#### EXERCISE DESCRIPTION:
Go through the data line by line and count the lines that hold "global". Reply with the total only.

#### MATERIAL SHOWN:
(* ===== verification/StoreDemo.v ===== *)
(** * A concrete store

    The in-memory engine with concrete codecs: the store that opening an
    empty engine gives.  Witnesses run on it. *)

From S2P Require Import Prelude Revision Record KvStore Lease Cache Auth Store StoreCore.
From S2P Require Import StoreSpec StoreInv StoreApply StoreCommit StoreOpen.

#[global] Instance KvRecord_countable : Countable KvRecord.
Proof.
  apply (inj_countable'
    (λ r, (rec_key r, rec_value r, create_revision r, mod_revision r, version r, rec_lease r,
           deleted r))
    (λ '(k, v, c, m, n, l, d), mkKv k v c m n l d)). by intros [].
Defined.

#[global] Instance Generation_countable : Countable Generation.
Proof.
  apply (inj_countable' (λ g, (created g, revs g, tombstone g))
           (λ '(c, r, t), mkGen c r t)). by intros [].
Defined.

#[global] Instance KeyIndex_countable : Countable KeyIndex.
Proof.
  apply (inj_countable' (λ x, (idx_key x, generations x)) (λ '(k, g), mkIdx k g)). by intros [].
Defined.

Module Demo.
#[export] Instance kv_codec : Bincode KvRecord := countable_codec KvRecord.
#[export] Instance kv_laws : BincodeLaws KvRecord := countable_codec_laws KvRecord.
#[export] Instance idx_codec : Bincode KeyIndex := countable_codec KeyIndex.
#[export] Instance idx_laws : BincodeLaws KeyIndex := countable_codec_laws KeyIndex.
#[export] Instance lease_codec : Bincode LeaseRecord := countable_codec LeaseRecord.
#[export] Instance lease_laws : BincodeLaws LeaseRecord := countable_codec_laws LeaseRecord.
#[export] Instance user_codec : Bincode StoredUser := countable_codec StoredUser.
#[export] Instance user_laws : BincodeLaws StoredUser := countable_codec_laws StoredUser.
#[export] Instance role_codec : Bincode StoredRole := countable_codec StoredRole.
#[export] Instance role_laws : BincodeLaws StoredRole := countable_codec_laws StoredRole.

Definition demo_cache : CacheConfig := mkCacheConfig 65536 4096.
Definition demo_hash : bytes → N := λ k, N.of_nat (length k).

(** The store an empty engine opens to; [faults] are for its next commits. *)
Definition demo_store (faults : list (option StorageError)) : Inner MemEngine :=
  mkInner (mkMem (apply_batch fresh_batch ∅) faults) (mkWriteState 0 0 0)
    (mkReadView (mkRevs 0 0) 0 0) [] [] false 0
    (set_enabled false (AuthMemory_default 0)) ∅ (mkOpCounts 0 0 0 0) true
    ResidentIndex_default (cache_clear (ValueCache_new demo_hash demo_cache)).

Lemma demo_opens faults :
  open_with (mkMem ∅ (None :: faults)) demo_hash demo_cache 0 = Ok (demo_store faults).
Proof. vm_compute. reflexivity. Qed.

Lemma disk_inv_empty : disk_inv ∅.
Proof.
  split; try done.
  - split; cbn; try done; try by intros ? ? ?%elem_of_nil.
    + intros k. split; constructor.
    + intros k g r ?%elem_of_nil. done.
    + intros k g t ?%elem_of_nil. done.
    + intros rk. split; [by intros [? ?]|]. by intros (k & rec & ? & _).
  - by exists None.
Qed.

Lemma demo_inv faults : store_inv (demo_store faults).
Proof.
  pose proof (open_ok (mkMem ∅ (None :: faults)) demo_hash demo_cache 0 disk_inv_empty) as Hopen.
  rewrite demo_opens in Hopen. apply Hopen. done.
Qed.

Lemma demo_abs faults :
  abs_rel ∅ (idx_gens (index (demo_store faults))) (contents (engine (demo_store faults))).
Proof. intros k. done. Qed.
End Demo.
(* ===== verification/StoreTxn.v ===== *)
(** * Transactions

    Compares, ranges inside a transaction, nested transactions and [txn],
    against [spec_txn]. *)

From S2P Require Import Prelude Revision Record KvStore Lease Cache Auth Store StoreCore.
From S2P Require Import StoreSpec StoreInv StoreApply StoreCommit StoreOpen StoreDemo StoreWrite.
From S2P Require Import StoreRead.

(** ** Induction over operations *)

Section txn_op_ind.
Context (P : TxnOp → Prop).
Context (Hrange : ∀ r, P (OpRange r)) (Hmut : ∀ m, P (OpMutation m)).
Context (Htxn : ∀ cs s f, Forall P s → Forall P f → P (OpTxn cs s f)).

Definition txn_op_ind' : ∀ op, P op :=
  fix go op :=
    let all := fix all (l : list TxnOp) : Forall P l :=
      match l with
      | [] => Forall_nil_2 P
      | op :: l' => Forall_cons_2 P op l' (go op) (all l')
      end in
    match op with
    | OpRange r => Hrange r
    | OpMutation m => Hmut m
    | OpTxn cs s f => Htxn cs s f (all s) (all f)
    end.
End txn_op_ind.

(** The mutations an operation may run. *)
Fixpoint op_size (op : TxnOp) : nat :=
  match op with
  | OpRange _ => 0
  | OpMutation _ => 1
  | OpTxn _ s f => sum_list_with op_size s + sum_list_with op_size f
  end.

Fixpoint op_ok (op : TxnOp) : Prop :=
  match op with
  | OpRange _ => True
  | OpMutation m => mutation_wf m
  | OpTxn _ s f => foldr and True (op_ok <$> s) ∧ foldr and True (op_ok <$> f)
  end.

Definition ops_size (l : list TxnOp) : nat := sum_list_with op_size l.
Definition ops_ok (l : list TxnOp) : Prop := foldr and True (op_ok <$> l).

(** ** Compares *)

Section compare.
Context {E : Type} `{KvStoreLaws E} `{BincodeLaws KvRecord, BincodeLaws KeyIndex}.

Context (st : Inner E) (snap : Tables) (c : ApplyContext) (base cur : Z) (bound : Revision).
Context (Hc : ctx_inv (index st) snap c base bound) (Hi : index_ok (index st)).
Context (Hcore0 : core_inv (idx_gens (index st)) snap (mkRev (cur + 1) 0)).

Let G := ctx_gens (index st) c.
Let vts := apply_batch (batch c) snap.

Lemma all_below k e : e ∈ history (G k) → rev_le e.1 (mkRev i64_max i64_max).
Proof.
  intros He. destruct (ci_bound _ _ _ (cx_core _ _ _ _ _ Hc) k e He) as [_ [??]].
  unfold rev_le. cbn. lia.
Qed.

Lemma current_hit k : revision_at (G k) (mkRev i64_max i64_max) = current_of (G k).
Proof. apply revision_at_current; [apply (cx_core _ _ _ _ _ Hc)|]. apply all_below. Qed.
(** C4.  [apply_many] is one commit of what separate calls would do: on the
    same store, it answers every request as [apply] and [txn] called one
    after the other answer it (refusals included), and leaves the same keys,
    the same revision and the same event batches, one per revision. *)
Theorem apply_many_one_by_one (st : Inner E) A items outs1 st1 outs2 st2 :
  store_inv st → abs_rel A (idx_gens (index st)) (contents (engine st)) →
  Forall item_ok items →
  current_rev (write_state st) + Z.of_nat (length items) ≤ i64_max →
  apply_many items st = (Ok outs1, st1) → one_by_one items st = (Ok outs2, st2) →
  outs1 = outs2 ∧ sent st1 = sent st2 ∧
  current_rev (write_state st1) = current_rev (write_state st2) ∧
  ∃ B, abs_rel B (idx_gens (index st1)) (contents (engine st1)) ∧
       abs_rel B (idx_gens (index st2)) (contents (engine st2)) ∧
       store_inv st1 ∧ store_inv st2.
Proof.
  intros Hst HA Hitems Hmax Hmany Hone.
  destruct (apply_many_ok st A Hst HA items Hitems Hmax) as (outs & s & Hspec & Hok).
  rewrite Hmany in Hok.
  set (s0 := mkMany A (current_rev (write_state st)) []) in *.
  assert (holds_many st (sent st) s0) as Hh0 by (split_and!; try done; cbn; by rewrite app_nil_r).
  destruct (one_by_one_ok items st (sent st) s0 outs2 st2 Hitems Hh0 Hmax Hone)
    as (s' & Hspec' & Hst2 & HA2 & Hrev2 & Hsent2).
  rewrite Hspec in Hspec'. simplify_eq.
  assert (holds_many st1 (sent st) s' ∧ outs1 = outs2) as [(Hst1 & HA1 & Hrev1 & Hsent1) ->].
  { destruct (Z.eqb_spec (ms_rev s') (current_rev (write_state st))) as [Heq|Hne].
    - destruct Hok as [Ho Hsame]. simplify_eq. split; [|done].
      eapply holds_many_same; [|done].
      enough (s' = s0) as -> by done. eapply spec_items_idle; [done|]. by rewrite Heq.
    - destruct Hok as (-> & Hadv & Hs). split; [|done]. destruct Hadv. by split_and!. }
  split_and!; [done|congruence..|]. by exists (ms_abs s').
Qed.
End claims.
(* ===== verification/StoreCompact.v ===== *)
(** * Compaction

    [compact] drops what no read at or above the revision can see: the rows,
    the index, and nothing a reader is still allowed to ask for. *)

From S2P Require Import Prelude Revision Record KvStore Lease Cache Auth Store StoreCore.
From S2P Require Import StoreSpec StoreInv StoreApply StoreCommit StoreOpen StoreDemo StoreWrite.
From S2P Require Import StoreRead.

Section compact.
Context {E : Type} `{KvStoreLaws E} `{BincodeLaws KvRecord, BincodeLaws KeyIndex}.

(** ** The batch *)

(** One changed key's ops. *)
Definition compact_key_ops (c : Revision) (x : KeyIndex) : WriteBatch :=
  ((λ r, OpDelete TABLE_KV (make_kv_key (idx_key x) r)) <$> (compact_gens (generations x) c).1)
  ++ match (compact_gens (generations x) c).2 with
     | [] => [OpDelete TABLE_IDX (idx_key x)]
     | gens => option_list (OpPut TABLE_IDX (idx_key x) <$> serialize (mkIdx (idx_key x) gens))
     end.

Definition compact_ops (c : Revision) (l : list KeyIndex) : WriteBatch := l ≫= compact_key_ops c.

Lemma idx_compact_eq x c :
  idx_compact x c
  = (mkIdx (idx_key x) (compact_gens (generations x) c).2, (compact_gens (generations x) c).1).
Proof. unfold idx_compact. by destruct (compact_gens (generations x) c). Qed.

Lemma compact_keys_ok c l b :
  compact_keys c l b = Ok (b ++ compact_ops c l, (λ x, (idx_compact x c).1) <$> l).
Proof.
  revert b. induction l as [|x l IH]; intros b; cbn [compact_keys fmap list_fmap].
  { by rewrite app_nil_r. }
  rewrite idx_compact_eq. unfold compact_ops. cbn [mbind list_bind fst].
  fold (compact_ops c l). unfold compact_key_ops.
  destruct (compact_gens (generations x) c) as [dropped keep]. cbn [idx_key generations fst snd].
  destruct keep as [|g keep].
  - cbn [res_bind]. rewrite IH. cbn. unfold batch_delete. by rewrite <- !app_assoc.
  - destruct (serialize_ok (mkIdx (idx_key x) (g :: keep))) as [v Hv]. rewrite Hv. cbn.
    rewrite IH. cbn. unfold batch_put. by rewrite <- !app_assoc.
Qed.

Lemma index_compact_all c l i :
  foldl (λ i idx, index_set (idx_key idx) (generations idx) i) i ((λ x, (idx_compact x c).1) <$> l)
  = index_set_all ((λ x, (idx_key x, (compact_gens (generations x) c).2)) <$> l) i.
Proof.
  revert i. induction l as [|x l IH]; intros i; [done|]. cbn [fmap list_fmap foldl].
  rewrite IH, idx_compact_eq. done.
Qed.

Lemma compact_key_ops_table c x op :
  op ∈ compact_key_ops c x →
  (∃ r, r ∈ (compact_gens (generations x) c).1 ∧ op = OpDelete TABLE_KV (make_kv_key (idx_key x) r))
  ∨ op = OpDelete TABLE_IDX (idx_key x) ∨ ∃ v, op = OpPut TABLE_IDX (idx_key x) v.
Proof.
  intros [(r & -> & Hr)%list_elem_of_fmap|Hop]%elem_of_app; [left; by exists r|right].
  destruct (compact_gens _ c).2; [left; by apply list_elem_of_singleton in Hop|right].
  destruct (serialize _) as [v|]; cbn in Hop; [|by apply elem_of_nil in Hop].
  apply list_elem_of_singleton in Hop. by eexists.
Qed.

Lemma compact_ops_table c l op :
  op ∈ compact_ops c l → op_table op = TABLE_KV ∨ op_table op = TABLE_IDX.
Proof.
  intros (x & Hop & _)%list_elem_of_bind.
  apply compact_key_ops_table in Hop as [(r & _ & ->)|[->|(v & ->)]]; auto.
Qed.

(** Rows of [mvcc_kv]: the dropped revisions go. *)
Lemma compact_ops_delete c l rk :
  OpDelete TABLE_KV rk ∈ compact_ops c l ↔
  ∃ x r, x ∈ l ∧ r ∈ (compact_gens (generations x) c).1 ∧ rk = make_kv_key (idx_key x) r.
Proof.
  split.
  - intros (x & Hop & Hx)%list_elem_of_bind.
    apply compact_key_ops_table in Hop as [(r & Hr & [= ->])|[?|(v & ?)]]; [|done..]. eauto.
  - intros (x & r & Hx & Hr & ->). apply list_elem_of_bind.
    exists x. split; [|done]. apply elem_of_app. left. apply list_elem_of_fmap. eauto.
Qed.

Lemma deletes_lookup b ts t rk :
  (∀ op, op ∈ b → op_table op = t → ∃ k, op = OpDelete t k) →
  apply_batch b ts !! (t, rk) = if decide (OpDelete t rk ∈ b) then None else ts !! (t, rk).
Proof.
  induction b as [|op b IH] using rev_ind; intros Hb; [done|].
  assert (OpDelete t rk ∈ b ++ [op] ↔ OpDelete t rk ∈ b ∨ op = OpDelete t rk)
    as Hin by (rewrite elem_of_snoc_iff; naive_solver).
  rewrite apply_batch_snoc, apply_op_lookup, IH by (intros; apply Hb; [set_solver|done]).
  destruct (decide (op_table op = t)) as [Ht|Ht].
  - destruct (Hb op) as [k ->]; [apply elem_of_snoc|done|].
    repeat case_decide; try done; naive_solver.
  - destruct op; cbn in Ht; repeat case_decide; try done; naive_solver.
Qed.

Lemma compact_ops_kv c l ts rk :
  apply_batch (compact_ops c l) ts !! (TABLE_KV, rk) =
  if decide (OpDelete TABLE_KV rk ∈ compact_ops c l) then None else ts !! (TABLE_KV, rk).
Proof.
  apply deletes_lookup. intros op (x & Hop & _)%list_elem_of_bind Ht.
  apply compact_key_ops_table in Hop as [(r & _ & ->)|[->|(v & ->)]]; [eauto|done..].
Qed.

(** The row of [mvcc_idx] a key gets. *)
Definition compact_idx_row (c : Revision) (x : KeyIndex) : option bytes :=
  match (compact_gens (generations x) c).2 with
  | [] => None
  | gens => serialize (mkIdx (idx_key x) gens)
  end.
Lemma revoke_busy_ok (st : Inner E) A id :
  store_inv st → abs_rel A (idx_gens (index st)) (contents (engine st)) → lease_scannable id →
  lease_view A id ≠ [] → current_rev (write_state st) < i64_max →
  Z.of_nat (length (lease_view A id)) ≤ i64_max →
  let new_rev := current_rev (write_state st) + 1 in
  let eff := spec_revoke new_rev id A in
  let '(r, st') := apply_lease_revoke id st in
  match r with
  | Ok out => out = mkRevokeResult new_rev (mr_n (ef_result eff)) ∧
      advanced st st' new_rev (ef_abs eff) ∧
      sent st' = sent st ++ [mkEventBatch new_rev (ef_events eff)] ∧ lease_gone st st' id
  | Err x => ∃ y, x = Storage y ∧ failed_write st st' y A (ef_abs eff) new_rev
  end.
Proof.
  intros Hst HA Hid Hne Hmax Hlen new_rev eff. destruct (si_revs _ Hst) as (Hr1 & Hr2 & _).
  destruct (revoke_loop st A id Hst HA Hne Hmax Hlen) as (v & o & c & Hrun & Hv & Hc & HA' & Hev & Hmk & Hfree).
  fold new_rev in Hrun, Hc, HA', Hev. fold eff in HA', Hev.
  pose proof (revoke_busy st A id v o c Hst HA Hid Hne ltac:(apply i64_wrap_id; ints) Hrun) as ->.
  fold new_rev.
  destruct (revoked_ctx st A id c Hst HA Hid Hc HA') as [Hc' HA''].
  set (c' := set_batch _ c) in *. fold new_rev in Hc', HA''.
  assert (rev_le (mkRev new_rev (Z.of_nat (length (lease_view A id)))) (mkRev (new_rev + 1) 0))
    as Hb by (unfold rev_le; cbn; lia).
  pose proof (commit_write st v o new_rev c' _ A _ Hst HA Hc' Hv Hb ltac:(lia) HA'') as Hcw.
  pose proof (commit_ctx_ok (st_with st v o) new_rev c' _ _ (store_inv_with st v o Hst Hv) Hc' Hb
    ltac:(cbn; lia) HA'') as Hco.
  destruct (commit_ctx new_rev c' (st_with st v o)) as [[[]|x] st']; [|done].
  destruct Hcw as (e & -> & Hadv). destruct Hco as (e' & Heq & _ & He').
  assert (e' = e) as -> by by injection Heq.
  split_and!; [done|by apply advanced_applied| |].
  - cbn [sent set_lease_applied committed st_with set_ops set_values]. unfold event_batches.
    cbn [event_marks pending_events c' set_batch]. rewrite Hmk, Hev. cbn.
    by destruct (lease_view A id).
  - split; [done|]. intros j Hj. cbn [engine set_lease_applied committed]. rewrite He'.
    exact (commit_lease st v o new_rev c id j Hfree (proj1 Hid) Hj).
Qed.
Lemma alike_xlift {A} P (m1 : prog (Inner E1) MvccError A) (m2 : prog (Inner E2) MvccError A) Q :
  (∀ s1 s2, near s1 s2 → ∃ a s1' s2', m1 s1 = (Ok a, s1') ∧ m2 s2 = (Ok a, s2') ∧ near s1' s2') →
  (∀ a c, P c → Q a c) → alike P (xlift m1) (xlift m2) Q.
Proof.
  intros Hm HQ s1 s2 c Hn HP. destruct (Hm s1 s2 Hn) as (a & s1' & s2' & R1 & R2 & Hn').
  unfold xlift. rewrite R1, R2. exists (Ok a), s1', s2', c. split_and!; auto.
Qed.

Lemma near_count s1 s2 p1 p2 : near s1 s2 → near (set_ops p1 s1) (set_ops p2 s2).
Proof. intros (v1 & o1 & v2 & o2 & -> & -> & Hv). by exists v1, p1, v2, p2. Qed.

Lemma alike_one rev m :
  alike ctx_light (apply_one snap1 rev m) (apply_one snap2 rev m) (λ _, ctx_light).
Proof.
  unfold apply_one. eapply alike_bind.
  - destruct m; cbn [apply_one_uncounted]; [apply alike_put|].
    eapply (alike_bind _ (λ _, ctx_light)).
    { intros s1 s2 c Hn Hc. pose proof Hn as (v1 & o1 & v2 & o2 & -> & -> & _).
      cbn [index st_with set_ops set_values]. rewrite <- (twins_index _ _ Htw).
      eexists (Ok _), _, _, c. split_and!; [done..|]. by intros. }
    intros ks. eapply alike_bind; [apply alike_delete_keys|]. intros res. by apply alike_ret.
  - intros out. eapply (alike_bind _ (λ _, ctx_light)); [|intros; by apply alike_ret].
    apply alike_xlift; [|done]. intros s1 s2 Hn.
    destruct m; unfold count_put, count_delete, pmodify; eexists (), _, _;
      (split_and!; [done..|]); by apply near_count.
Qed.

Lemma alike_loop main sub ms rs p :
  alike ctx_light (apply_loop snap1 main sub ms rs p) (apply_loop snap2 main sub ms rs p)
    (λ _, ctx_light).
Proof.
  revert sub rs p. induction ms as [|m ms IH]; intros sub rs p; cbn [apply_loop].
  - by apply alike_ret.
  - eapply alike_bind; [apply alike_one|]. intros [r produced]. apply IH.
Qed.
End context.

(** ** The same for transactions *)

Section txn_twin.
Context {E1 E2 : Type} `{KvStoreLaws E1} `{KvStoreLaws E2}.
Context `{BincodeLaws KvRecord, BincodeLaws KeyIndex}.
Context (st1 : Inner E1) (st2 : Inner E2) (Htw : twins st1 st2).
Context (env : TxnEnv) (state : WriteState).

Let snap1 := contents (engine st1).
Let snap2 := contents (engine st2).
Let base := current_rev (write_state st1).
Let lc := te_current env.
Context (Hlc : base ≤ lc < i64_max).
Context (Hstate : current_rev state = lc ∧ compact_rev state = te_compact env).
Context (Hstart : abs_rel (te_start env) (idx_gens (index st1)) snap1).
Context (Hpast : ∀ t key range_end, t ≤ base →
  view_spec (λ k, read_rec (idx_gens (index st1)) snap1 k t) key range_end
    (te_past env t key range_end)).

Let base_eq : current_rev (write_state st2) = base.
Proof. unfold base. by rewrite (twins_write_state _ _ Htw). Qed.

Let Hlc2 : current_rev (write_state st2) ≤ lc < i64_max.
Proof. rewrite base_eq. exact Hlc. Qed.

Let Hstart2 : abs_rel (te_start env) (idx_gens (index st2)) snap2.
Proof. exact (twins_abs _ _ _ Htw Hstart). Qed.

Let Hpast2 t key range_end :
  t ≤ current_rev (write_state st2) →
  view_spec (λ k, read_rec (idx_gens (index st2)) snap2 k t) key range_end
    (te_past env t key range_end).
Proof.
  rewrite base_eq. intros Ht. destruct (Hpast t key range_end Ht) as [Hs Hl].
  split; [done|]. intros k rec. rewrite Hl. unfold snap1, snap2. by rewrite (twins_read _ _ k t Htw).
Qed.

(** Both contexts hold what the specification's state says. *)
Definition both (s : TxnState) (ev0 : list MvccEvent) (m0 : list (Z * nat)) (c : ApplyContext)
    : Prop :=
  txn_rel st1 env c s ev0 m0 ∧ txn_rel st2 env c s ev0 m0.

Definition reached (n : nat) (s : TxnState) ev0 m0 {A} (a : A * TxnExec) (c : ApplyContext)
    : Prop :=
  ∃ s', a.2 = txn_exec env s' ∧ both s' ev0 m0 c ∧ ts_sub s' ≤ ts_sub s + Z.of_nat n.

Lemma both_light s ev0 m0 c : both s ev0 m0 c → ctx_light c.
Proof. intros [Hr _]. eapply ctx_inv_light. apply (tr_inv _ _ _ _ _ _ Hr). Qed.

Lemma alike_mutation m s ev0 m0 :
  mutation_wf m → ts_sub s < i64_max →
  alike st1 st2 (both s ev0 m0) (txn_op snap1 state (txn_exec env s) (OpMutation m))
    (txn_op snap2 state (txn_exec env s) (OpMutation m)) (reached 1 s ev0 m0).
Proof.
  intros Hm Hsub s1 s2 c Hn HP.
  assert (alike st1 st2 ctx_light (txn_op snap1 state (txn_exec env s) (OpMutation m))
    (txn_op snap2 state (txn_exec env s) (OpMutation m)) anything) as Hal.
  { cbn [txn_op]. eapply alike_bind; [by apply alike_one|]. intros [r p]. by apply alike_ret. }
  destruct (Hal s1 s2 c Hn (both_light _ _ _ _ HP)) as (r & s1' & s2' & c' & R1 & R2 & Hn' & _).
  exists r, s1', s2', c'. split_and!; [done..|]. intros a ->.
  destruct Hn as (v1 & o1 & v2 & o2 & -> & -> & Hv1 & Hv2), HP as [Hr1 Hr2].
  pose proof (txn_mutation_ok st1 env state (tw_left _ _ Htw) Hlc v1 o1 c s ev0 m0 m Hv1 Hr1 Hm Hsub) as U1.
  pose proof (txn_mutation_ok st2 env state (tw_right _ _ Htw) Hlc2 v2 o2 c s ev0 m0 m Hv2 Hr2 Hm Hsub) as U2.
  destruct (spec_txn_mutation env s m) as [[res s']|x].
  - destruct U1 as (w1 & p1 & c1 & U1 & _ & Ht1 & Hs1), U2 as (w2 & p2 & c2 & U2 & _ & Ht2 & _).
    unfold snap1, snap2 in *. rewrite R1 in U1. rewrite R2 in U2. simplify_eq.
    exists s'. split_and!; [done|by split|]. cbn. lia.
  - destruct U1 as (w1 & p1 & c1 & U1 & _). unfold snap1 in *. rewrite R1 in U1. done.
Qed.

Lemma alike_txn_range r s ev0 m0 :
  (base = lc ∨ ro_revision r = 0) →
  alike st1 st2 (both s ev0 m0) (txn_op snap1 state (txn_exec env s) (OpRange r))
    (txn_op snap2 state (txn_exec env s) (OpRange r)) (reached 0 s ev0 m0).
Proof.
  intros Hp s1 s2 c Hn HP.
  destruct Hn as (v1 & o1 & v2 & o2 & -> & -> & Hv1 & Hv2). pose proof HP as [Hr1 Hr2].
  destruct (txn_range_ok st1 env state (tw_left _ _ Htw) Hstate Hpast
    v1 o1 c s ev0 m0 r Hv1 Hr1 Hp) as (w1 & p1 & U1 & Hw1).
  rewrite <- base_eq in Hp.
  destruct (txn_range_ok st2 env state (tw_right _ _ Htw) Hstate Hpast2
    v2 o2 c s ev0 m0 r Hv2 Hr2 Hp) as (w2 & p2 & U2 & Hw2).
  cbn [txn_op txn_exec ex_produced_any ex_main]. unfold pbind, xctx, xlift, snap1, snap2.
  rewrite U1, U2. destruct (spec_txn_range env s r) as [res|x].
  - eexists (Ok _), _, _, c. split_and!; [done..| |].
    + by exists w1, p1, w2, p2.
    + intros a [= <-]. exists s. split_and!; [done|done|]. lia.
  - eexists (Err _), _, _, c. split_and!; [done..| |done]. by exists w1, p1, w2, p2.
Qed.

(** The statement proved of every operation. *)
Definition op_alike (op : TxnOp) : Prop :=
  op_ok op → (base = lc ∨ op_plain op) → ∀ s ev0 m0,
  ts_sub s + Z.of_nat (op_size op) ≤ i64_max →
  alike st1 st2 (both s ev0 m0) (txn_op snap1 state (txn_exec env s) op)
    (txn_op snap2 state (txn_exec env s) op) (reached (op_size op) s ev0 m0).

#### ANSWER BELOW:
3